● **WHAT THE TASK ASKS**
The response must consist of all the records, retyped exactly.

[Saved data entries]

(** What [DeleteVolume] does to the cloud under the lock. *)
Definition delete_locked (volumeID : string) (instance : ServiceInstance) : M (controllerState S) goerr (option ()) :=
  r ← attempt (call (Manager.GetInstance instance));
  match r with
  | Err err =>
      if LustreErr.IsNotFoundErr err then mret (Some ()) else return_err (LustreErr.StatusError (Some err))
  | Ok instance =>
      if decide (State instance = "DELETING") then
        return_status DeadlineExceeded ("Volume " +:+ volumeID +:+ " is under deletion")
      else
        r ← attempt (call (Manager.DeleteInstance instance));
        match r with
        | Err err => return_err (LustreErr.StatusError (Some err))
        | Ok _ => mret (Some ())
        end
  end.

Lemma delete_locked_effect id i s r s' :
  delete_locked id i s = (r, s') →
  (∀ n, n ≠ instanceFullName i → read n (service s') = read n (service s)) ∧
  (r = Ok (Some ()) → gone (instanceFullName i) (service s')).
Proof.
  unfold delete_locked. intros Hr. step_call Hr r1 svc1 Eg. apply manager_get in Eg as [Hread Eg]. destruct r1 as [j|e].
  - rewrite <-Eg. case_decide as Hd.
    { assert (s' = MkControllerState (volumeLocks s) svc1 (reader s)) as ->.
      { pose proof (return_status_same (A := ()) DeadlineExceeded ("Volume " +:+ id +:+ " is under deletion")
          (MkControllerState (volumeLocks s) svc1 (reader s))) as Hs. by rewrite Hr in Hs. }
      split; [intros n _; apply Hread|]. intros ->. status_branch. }
    step_call Hr r2 svc2 Ed. apply manager_delete in Ed as [Hother Hgone]. destruct r2 as [[]|e].
    + injection Hr as <- <-. cbn. split; [intros n Hn; by rewrite Hother|intros _; by apply Hgone].
    + assert (s' = MkControllerState (volumeLocks s) svc2 (reader s)) as ->.
      { pose proof (return_err_same (A := ()) (LustreErr.StatusError (Some e))
          (MkControllerState (volumeLocks s) svc2 (reader s))) as Hs. by rewrite Hr in Hs. }
      split; [intros n Hn; cbn; by rewrite Hother|]. intros ->. status_branch.
  - destruct (LustreErr.IsNotFoundErr e) eqn:En.
    { injection Hr as <- <-. cbn. split; [intros n _; apply Hread|by intros _; apply Eg]. }
    assert (s' = MkControllerState (volumeLocks s) svc1 (reader s)) as ->.
    { pose proof (return_err_same (A := ()) (LustreErr.StatusError (Some e))
        (MkControllerState (volumeLocks s) svc1 (reader s))) as Hs. by rewrite Hr in Hs. }
    split; [intros n _; apply Hread|]. intros ->. status_branch.
Qed.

● **FINISHED TASK**
(** What [DeleteVolume] does to the cloud under the lock. *)
Definition delete_locked (volumeID : string) (instance : ServiceInstance) : M (controllerState S) goerr (option ()) :=
  r ← attempt (call (Manager.GetInstance instance));
  match r with
  | Err err =>
      if LustreErr.IsNotFoundErr err then mret (Some ()) else return_err (LustreErr.StatusError (Some err))
  | Ok instance =>
      if decide (State instance = "DELETING") then
        return_status DeadlineExceeded ("Volume " +:+ volumeID +:+ " is under deletion")
      else
        r ← attempt (call (Manager.DeleteInstance instance));
        match r with
        | Err err => return_err (LustreErr.StatusError (Some err))
        | Ok _ => mret (Some ())
        end
  end.

Lemma delete_locked_effect id i s r s' :
  delete_locked id i s = (r, s') →
  (∀ n, n ≠ instanceFullName i → read n (service s') = read n (service s)) ∧
  (r = Ok (Some ()) → gone (instanceFullName i) (service s')).
Proof.
  unfold delete_locked. intros Hr. step_call Hr r1 svc1 Eg. apply manager_get in Eg as [Hread Eg]. destruct r1 as [j|e].
  - rewrite <-Eg. case_decide as Hd.
    { assert (s' = MkControllerState (volumeLocks s) svc1 (reader s)) as ->.
      { pose proof (return_status_same (A := ()) DeadlineExceeded ("Volume " +:+ id +:+ " is under deletion")
          (MkControllerState (volumeLocks s) svc1 (reader s))) as Hs. by rewrite Hr in Hs. }
      split; [intros n _; apply Hread|]. intros ->. status_branch. }
    step_call Hr r2 svc2 Ed. apply manager_delete in Ed as [Hother Hgone]. destruct r2 as [[]|e].
    + injection Hr as <- <-. cbn. split; [intros n Hn; by rewrite Hother|intros _; by apply Hgone].
    + assert (s' = MkControllerState (volumeLocks s) svc2 (reader s)) as ->.
      { pose proof (return_err_same (A := ()) (LustreErr.StatusError (Some e))
          (MkControllerState (volumeLocks s) svc2 (reader s))) as Hs. by rewrite Hr in Hs. }
      split; [intros n Hn; cbn; by rewrite Hother|]. intros ->. status_branch.
  - destruct (LustreErr.IsNotFoundErr e) eqn:En.
    { injection Hr as <- <-. cbn. split; [intros n _; apply Hread|by intros _; apply Eg]. }
    assert (s' = MkControllerState (volumeLocks s) svc1 (reader s)) as ->.
    { pose proof (return_err_same (A := ()) (LustreErr.StatusError (Some e))
        (MkControllerState (volumeLocks s) svc1 (reader s))) as Hs. by rewrite Hr in Hs. }
    split; [intros n _; apply Hread|]. intros ->. status_branch.
Qed.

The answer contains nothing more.